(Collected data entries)
(** ** Waiting for a token *)

Lemma refused_later st now t :
  0 <= now <= maxDuration → used_by now st → (claim st now).2 = Some t → now < t.
Proof.
  intros Hn [Hu _]. unfold claim. destruct (roll_fields st now) as (HL & Hf & Hl).
  destruct (refused_until (roll_day st now) now) as [t'|] eqn:E; [|done]. intros [= <-]. revert E. unfold refused_until, Before. rewrite HL, Hf, Hl.
  destruct (Z.ltb_spec now (tk_lockedUntil st)); [by intros [= <-]|]. destruct (Nat.leb _ _).
  - intros [= <-]. unfold nextUTCDay. pose proof (truncDay_le now). unfold Day in *. lia.
  - unfold IsZero. destruct (Z.eqb_spec (tk_lastReq st) zero_time) as [|Hz]; [done|]. cbn [negb andb]. destruct Hu as [|Hu]; [done|].
    destruct (Z.ltb_spec (Sub now (tk_lastReq st)) (flexTokenWait (tk_failures st))) as [Hlt|]; [|done]. intros [= <-].
    rewrite Sub_exact in Hlt by (unfold minDuration, maxDuration in *; lia). lia.
Qed.

(** A clock that does not go back: the readings of a turn follow each other,
    the next turn comes after the pause, which lasts as long as was asked at
    least, and no request of the token is dated after the reading. *)
Record paced (turns : nat → turn) (token : string) : Prop := {
  pc_clock : ∀ k, 0 <= tu_now (turns k) ∧ tu_now (turns k) <= tu_until (turns k) ∧ tu_until (turns k) <= tu_add (turns k) ∧ tu_add (turns k) <= maxDuration;
  pc_used : ∀ k, all_used (tu_now (turns k)) (tu_tokens (turns k));
  pc_pause : ∀ k t, (claimFlexToken token (tu_now (turns k)) (tu_tokens (turns k))).2 = Some t →
    tu_add (turns k) + Z.max 0 (Sub t (tu_until (turns k)) + Second) <= tu_now (turns (S k));
}.

Lemma claim_later token now ts t : 0 <= now <= maxDuration → all_used now ts → (claimFlexToken token now ts).2 = Some t → now < t.
Proof.
  intros Hn Hall. unfold claimFlexToken. destruct (claim (default new_token (ts !! token)) now) as [st r] eqn:Ec. cbn [snd]. intros ->.
  apply (refused_later (default new_token (ts !! token))); [done| |by rewrite Ec]. destruct (ts !! token) eqn:E; [by eapply Hall|apply new_used; lia].
Qed.

Lemma waiting_fuel fuel turns k d token :
  paced turns token → (Z.to_nat ((d - tu_now (turns k)) / Second) < fuel)%nat → is_Some (claimFlexTokenWaiting fuel turns k (Some d) token).
Proof.
  intros Hp. revert k. induction fuel as [|fuel IH]; intros k Hf; [lia|]. cbn [claimFlexTokenWaiting].
  destruct (pc_clock _ _ Hp k) as (Hc0 & Hc1 & Hc2 & Hc3).
  pose proof (pc_pause _ _ Hp k) as Hpause. pose proof (λ t, claim_later token _ _ t (conj Hc0 (Z.le_trans _ _ _ Hc1 (Z.le_trans _ _ _ Hc2 Hc3))) (pc_used _ _ Hp k)) as Hlater.
  destruct (claimFlexToken token (tu_now (turns k)) (tu_tokens (turns k))) as [ts [t|]]; [|done]. cbn [snd] in *.
  specialize (Hpause t eq_refl). specialize (Hlater t eq_refl).
  destruct ((flexTokenWaitMax <? _) || _) eqn:Eb; [done|]. destruct (tu_cancelled _); [done|]. apply orb_false_iff in Eb as [Hw Ha].
  unfold After in Ha. apply Z.ltb_ge in Ha, Hw. assert (0 < Second) as HS by done.
  set (now := tu_now (turns k)) in *. set (next := tu_now (turns (S k))) in *. set (until := tu_until (turns k)) in *. set (add := tu_add (turns k)) in *.
  assert (Sub t until = t - until) as Es.
  { unfold flexTokenWaitMax, Minute, Second, Sub, minDuration, maxDuration in *. lia. }
  rewrite Es in *. apply IH. fold next.
  assert ((d - next) / Second <= (d - now) / Second - 1) as Hm.
  { replace ((d - now) / Second - 1) with ((d - now + -1 * Second) / Second) by (rewrite Z.div_add by lia; lia). apply Z.div_le_mono; lia. }
  assert (1 <= (d - now) / Second) as H1 by (apply Z.div_le_lower_bound; lia). lia.
Qed.

(** C39: the wait for a token ends.  Over a clock that does not go back, a
    request with a deadline has an answer after at most one turn more than
    there are whole seconds to the deadline, whatever the other requests do
    meanwhile and however long its own turns take; one without a deadline is
    answered in its first turn. *)
Theorem waiting_ends turns d token :
  paced turns token →
  is_Some (claimFlexTokenWaiting (S (Z.to_nat ((d - tu_now (turns 0%nat)) / Second))) turns 0 (Some d) token) ∧
  is_Some (claimFlexTokenWaiting 1 turns 0 None token).
Proof.
  intros Hp. split; [apply waiting_fuel; [done|lia]|]. cbn [claimFlexTokenWaiting].
  by destruct (claimFlexToken token (tu_now (turns 0%nat)) (tu_tokens (turns 0%nat))) as [ts [t|]].
Qed.

(** ** The cache *)

(** What was fetched: the statement of [from, to], by the key of its token and query. *)
Definition fetched (key : string) (from to at_ : time) (xml : report) : Prop :=
  ∃ call token queryID, key = token +:+ ":" +:+ queryID ∧ requestStatement (sa_broker call) token queryID from to = inl xml ∧ sa_stored call = at_.

Definition entries_fetched (c : gmap string flexReportEntry) : Prop :=
  ∀ key e, c !! key = Some e → fetched key (en_from e) (en_to e) (en_fetchedAt e) (en_xml e).

(** The caches any sequence of calls can leave. *)
Inductive cache_run : gmap string flexReportEntry → Prop :=
| run_empty : cache_run ∅
| run_call call token queryID from to before ts c ts' c' r :
    cache_run before → cache_run c → statement call token queryID from to before ts c = Some (ts', c', r) → cache_run c'.

Lemma oldest_in l p : oldest l = Some p → p ∈ l.
Proof.
  unfold oldest. enough (∀ acc, foldl (λ acc p, match acc with None => Some p | Some q => if String.eqb q.1 "" || Before (en_fetchedAt p.2) (en_fetchedAt q.2) then Some p else Some q end) acc l = Some p → acc = Some p ∨ p ∈ l) as H.
  { intros E. destruct (H _ E); [done|done]. }
  induction l as [|x l IH]; intros acc; cbn [foldl]; [by left|]. intros [E|E]%IH; [|by right; right].
  destruct acc as [q|]; [|injection E as <-; right; by left]. destruct (_ || _); [injection E as <-; right; by left|by left].
Qed.

Lemma oldest_some l : l ≠ [] → is_Some (oldest l).
Proof.
  unfold oldest. destruct l as [|x l]; [done|]. intros _. cbn [foldl].
  enough (∀ q, is_Some (foldl (λ acc p, match acc with None => Some p | Some q => if String.eqb q.1 "" || Before (en_fetchedAt p.2) (en_fetchedAt q.2) then Some p else Some q end) (Some q) l)) as H by apply H.
  induction l as [|y l IH]; intros q; cbn [foldl]; [done|]. destruct (_ || _); apply IH.
Qed.

Lemma trim_sub n c : trim_cache n c ⊆ c.
Proof.
  revert c. induction n as [|n IH]; intros c; cbn [trim_cache]; [done|]. destruct (Nat.leb _ _); [done|]. destruct (oldest _) as [p|]; [|done].
  etrans; [apply IH|]. apply delete_subseteq.
Qed.

Lemma trim_size n c : (size c <= n)%nat → (size (trim_cache n c) <= flexReportCacheMaxEntries)%nat.
Proof.
  revert c. induction n as [|n IH]; intros c Hn; cbn [trim_cache]; [lia|]. destruct (Nat.leb_spec (size c) flexReportCacheMaxEntries) as [|Hlt]; [done|].
  destruct (oldest (map_to_list c)) as [p|] eqn:Eo.
  - apply IH. apply oldest_in in Eo. destruct p as [k e]. apply elem_of_map_to_list in Eo. rewrite map_size_delete_Some by done. lia.
  - destruct (oldest_some (map_to_list c)) as [p Hp]; [|congruence]. rewrite map_to_list_empty_iff. intros ->. rewrite map_size_empty in Hlt. lia.
Qed.

Lemma evict_cache_spec now c : evictFlexReportCache now c ⊆ c ∧ (size (evictFlexReportCache now c) <= flexReportCacheMaxEntries)%nat.
Proof.
  unfold evictFlexReportCache. split; [|by apply trim_size]. etrans; [apply trim_sub|]. apply map_filter_subseteq.
Qed.

Lemma fetch_spec call token queryID from to ts c ts' c' r :
  fetch call token queryID from to ts c = (ts', c', r) → entries_fetched c →
  entries_fetched c' ∧ ((size c <= flexReportCacheMaxEntries)%nat → (size c' <= flexReportCacheMaxEntries)%nat) ∧
  ∀ xml, r = inl xml → fetched (token +:+ ":" +:+ queryID) from to (sa_stored call) xml.
Proof.
  unfold fetch. destruct (requestStatement _ _ _ _ _) as [xml|e] eqn:Er; intros [= <- <- <-] Hc; [|done].
  assert (fetched (token +:+ ":" +:+ queryID) from to (sa_stored call) xml) as Hf by (by exists call, token, queryID).
  split_and!.
  - intros k e' Hk. pose proof (lookup_weaken _ _ _ _ Hk (proj1 (evict_cache_spec _ _))) as Hk'.
    apply lookup_insert_Some in Hk' as [[<- <-]|[_ Hk']]; [exact Hf|by apply Hc].
  - intros _. apply evict_cache_spec.
  - by intros xml' [= <-].
Qed.

(** What [statement] may answer: a statement fetched for the key, of a period that ends on the day asked and starts no
    later, by this very call or less than three hours before one of its looks at the clock. *)
Definition answers (call : statement_call) (key : string) (from to : time) (xml : report) : Prop :=
  ∃ f at_, fetched key f to at_ xml ∧ f <= from ∧
    (f = from ∧ at_ = sa_stored call ∨ ∃ now, now ∈ [sa_first call; sa_second call; sa_stale call] ∧ Sub now at_ < flexStaleReuseWindow).
Definition put_nav (nav : gmap string flexRow) (rows : list flexRow) : gmap string flexRow :=
  foldl (λ nav r, <[report_date r := r]> nav) nav rows.

(** What one section does to a merge, [E] being what the days before stated. *)
Record section_done (E : gset string) (d : datedStatement) (sec : flexSection) (m : flexMerge) (D : gset string) (m' : flexMerge) (D' : gset string) : Prop := {
  sd_wf : well_formed m';
  sd_seen : fm_seen m' = E ∪ D' ∧ D' ## E;
  sd_keys : E ∪ D' = E ∪ D ∪ (if event_section (fs_XMLName sec) then list_to_set (full_key (fs_XMLName sec) <$> (stamp d (fs_XMLName sec) <$> fs_Rows sec)) else ∅);
  sd_open : ∀ n, is_Some (fm_sections m' !! n) ↔ is_Some (fm_sections m !! n) ∨ n = fs_XMLName sec;
  sd_rows : ∀ n, event_section n = true → rows_of m' n =
    rows_of m n ++ (if decide (n = fs_XMLName sec) then filter (λ r, full_key n r ∉ E) (stamp d n <$> fs_Rows sec) else []);
  sd_nav : fm_nav m' = (if String.eqb (fs_XMLName sec) "EquitySummaryInBase" then put_nav (fm_nav m) (fs_Rows sec) else fm_nav m);
  sd_nav_rows : rows_of m' "EquitySummaryInBase" = rows_of m "EquitySummaryInBase";
  sd_positions : rows_of m' "OpenPositions" = (if String.eqb (fs_XMLName sec) "OpenPositions" then fs_Rows sec else rows_of m "OpenPositions");
}.

Lemma rows_of_insert order secs name out rows nav seen n :
  rows_of (mkMerge order (<[name := with_rows out rows]> secs) nav seen) n = (if decide (n = name) then rows else from_option fs_Rows [] (secs !! n)).
Proof. unfold rows_of. cbn [fm_sections]. destruct (decide (n = name)) as [->|]; [by rewrite lookup_insert_eq|by rewrite lookup_insert_ne]. Qed.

What you have to do:
Look above for the line containing "Lemma trim_size n" and the line containing "unfold fetch. destruct". Transcribe both, with the lines between them, exactly.

Reply to the task:
Lemma trim_size n c : (size c <= n)%nat → (size (trim_cache n c) <= flexReportCacheMaxEntries)%nat.
Proof.
  revert c. induction n as [|n IH]; intros c Hn; cbn [trim_cache]; [lia|]. destruct (Nat.leb_spec (size c) flexReportCacheMaxEntries) as [|Hlt]; [done|].
  destruct (oldest (map_to_list c)) as [p|] eqn:Eo.
  - apply IH. apply oldest_in in Eo. destruct p as [k e]. apply elem_of_map_to_list in Eo. rewrite map_size_delete_Some by done. lia.
  - destruct (oldest_some (map_to_list c)) as [p Hp]; [|congruence]. rewrite map_to_list_empty_iff. intros ->. rewrite map_size_empty in Hlt. lia.
Qed.

Lemma evict_cache_spec now c : evictFlexReportCache now c ⊆ c ∧ (size (evictFlexReportCache now c) <= flexReportCacheMaxEntries)%nat.
Proof.
  unfold evictFlexReportCache. split; [|by apply trim_size]. etrans; [apply trim_sub|]. apply map_filter_subseteq.
Qed.

Lemma fetch_spec call token queryID from to ts c ts' c' r :
  fetch call token queryID from to ts c = (ts', c', r) → entries_fetched c →
  entries_fetched c' ∧ ((size c <= flexReportCacheMaxEntries)%nat → (size c' <= flexReportCacheMaxEntries)%nat) ∧
  ∀ xml, r = inl xml → fetched (token +:+ ":" +:+ queryID) from to (sa_stored call) xml.
Proof.
  unfold fetch. destruct (requestStatement _ _ _ _ _) as [xml|e] eqn:Er; intros [= <- <- <-] Hc; [|done].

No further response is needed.